Synthesis and Evaluation of Sweet Dihydrochalcone Derivatives from Naringin

Naringin was hydrolyzed in hot alkali solution to obtain phloracetophenone-4'-β-neohesperiodoside as an intermediate product for the synthesis of 13 dihydrochalcone glycosides by Claisen Schmidt condensation and O-Michael addition with several benzaldehyde derivatives, where methyl, methoxy, hydroxyl or halogen atoms were introduced into the B ring, followed by catalytic hydrogenation. The structures of these dihydrochalcone glycosides were confirmed by ¹H and ¹³C nuclear magnetic resonance (NMR).

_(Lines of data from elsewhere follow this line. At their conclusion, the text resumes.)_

(* ===== verification/AsmBoot.v ===== *)
(** The rest of arch/x86/boot/loader.s and arch/x86/cpu/idt.s at the level of
    instructions: the loader up to [kmain] and its halt loop, and the routines that load
    the descriptor table registers, the task register and CR3. *)
From S2P Require Import Prelude State Machine Image Framebuffer Isr Keyboard Serial Pic Interrupt Descriptors Paging Kheap Kmain Process Asm.

(** * Paging

    With PG clear the memory of the state is the physical one; the instruction that
    sets PG makes it what the MMU shows of that through the loaded directory. *)

Definition paged_memory `{Layout} (k : kernel) : gmap Z Z :=
  tabulate (fun va => walk false k va ≫= fun pa => k_mem k !! pa) (seqZ 0 4294967296).

Lemma paged_memory_lookup `{Layout} k va : is_u32 va -> paged_memory k !! va = walk false k va ≫= fun pa => k_mem k !! pa.
Proof. intros Hva. unfold paged_memory. rewrite tabulate_lookup, decide_True; [done|]. apply elem_of_seqZ. word_solve. Qed.

#[global] Opaque paged_memory.

(** * Instructions *)

(** CR0, the registers and the kernel. *)
Abbreviation B := (M (Z * (regs * kernel))).

Definition PG_bit : Z := 31.

Inductive boot_instr :=
| B_instr (i : instr)
| B_or (r : reg) (v : Z)            (* or eax, v *)
| B_mov_from_cr0 (r : reg)
| B_mov_to_cr0 (r : reg)
| B_mov_to_cr3 (r : reg)
| B_lea (r : reg) (a : Z)           (* lea eax, [label] *)
| B_jmp (r : reg)                   (* jmp eax *)
| B_jmp_far (sel : Z)               (* jmp sel:label, to the next instruction *)
| B_lgdt (r : reg) | B_lidt (r : reg) | B_ltr (r : reg).

(** The packed [struct gdt_ptr] or [struct idt_ptr]: a 16-bit limit and the base. *)
Definition load_table_ptr (a : Z) : K table_ptr :=
  lo <- load8 a ;;
  hi <- load8 (a + 1) ;;
  base <- load32 (a + 2) ;;
  ret (TablePtr (lo + 256 * hi) base).

Definition set_gdtr (t : table_ptr) (c : cpu_state) : cpu_state :=
  CpuState (cpu_if c) t (cpu_tr c) (cpu_idtr c) (cpu_cr3 c) (cpu_cs c) (cpu_ds c).
Definition set_idtr (t : table_ptr) (c : cpu_state) : cpu_state :=
  CpuState (cpu_if c) (cpu_gdtr c) (cpu_tr c) t (cpu_cr3 c) (cpu_cs c) (cpu_ds c).
Definition set_tr (v : Z) (c : cpu_state) : cpu_state :=
  CpuState (cpu_if c) (cpu_gdtr c) v (cpu_idtr c) (cpu_cr3 c) (cpu_cs c) (cpu_ds c).
Definition set_cr3 (v : Z) (c : cpu_state) : cpu_state :=
  CpuState (cpu_if c) (cpu_gdtr c) (cpu_tr c) (cpu_idtr c) v (cpu_cs c) (cpu_ds c).
Definition cpu_load (h : cpu_state -> cpu_state) : K unit := modify (fun k => set_cpu (h (k_cpu k)) k).

Section Exec.
Context `{Env} `{PollFuel} `{Layout} (junk : reg -> Z).

(** The directory must be one of the kernel's. *)
Definition enable_mmu : K unit :=
  k <- gets id ;;
  match loaded_directory k with
  | Some _ => modify (set_mem (paged_memory k))
  | None => fault
  end.

Definition bstep (i : boot_instr) : B unit :=
  match i with
  | B_instr i => lift (step junk fault i)
  | B_or r v => old <- lift (get r) ;; lift (set r (Z.lor old v))
  | B_mov_from_cr0 r => v <- gets fst ;; lift (set r v)
  | B_mov_to_cr0 r =>
      v <- lift (get r) ;;
      old <- gets fst ;;
      modify (fun s => (v, snd s)) ;;;
      when Z.testbit v PG_bit && negb (Z.testbit old PG_bit) do lift (lift enable_mmu)
  | B_mov_to_cr3 r => v <- lift (get r) ;; lift (lift (cpu_load (set_cr3 v)))
  | B_lea r a => lift (set r a)
  | B_jmp r => v <- lift (get r) ;; lift (set EIP v)
  | B_jmp_far sel => lift (set CS sel)
  | B_lgdt r => a <- lift (get r) ;; t <- lift (lift (load_table_ptr a)) ;; lift (lift (cpu_load (set_gdtr t)))
  | B_lidt r => a <- lift (get r) ;; t <- lift (lift (load_table_ptr a)) ;; lift (lift (cpu_load (set_idtr t)))
  | B_ltr r => v <- lift (get r) ;; lift (lift (cpu_load (set_tr (u16 v))))
  end.

Fixpoint bexec (p : list boot_instr) : B unit :=
  match p with
  | [] => ret tt
  | i :: p' => bstep i ;;; bexec p'
  end.

(** * The routines, up to [ret] *)

Definition load_gdt_s : list boot_instr :=
  [ B_instr (I_mov_mem EAX 4); B_lgdt EAX;
    B_instr (I_mov_imm16 EAX 0x10); B_instr (I_mov_seg DS EAX); B_instr (I_mov_seg SS EAX);
    B_instr (I_mov_seg ES EAX); B_instr (I_mov_seg FS EAX); B_instr (I_mov_seg GS EAX); B_jmp_far 0x08 ].
Definition load_page_directory_s : list boot_instr := [ B_instr (I_mov_mem EAX 4); B_mov_to_cr3 EAX ].
Definition enable_paging : list boot_instr := [ B_mov_from_cr0 EAX; B_or EAX 0x80000000; B_mov_to_cr0 EAX ].
Definition load_tss_s : list boot_instr := [ B_instr (I_mov_mem16 EAX 4); B_ltr EAX ].
Definition load_idt_s : list boot_instr := [ B_instr (I_mov_mem EAX 4); B_lidt EAX ].

(** * The loader *)

(** The address of the label in .text. *)
Context (higher_half : Z).
Definition KERNEL_STACK_SIZE : Z := 4096.

Definition loader : list boot_instr :=
  [ B_instr (I_mov_imm EAX (boot_page_directory_addr - KERNEL_VIRTUAL_BASE)); B_mov_to_cr3 EAX;
    B_mov_from_cr0 EAX; B_or EAX 0x80000000; B_mov_to_cr0 EAX;
    B_lea EAX higher_half; B_jmp EAX ].
Definition higher_half_s : list boot_instr :=
  [ B_instr (I_mov_imm ESP (kernel_stack_addr + KERNEL_STACK_SIZE)); B_instr (I_push EBX) ].

(** [call kmain]: the word on the stack is its argument, and it may never return. *)
Definition call_kmain : A kmain_end :=
  sp <- get ESP ;;
  mb_info_addr <- lift (load32 sp) ;;
  lift (kmain mb_info_addr).

(** [.loop: hlt; jmp .loop], [n] times. *)
Definition halt_loop (n : nat) : K unit := for_loop 0 1 n (fun _ => hlt).

Definition start (n : nat) : B kmain_end :=
  bexec loader ;;;
  bexec higher_half_s ;;;
  r <- lift call_kmain ;;
  match r with
  | UserMode eip esp => ret (UserMode eip esp)
  | Returned v => lift (set EAX v) ;;; lift (lift (halt_loop n)) ;;; ret (Returned v)
  end.
End Exec.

The 3-(4,5-dimethylthiazol-2-yl)-2,5-diphenyl tetrazolium bromide (MTT) assay was used to investigate their cytotoxic effects on HK2 cells. The survival rate of HK2 cells was more than 80%, indicating no obvious cytotoxicity. Sensory evaluation showed that of the 13 compounds, seven were sweet, five were not sweet and one was bitter. An electronic tongue equipped with sweetness sensors was used to detect the sweetness values of reference substances and the 13 dihydrochalcone glycosides. The results were basically consistent with the sensory evaluation. The correlation analysis between the structures of the dihydrochalcone glycosides and their sweetness showed that the sweetness of dihydrochalcone derivatives with neohesperisyl at position 4 on the A ring was greatly affected by the substituent groups at positions 3' and 4' of the B ring. The seven sweet dihydrochalcone glycosides had no substituent at positions 2' to 6'of the B ring or were connected with OH, F or Cl. Methyl and methoxyl groups were not the key groups contributing to the sweetness.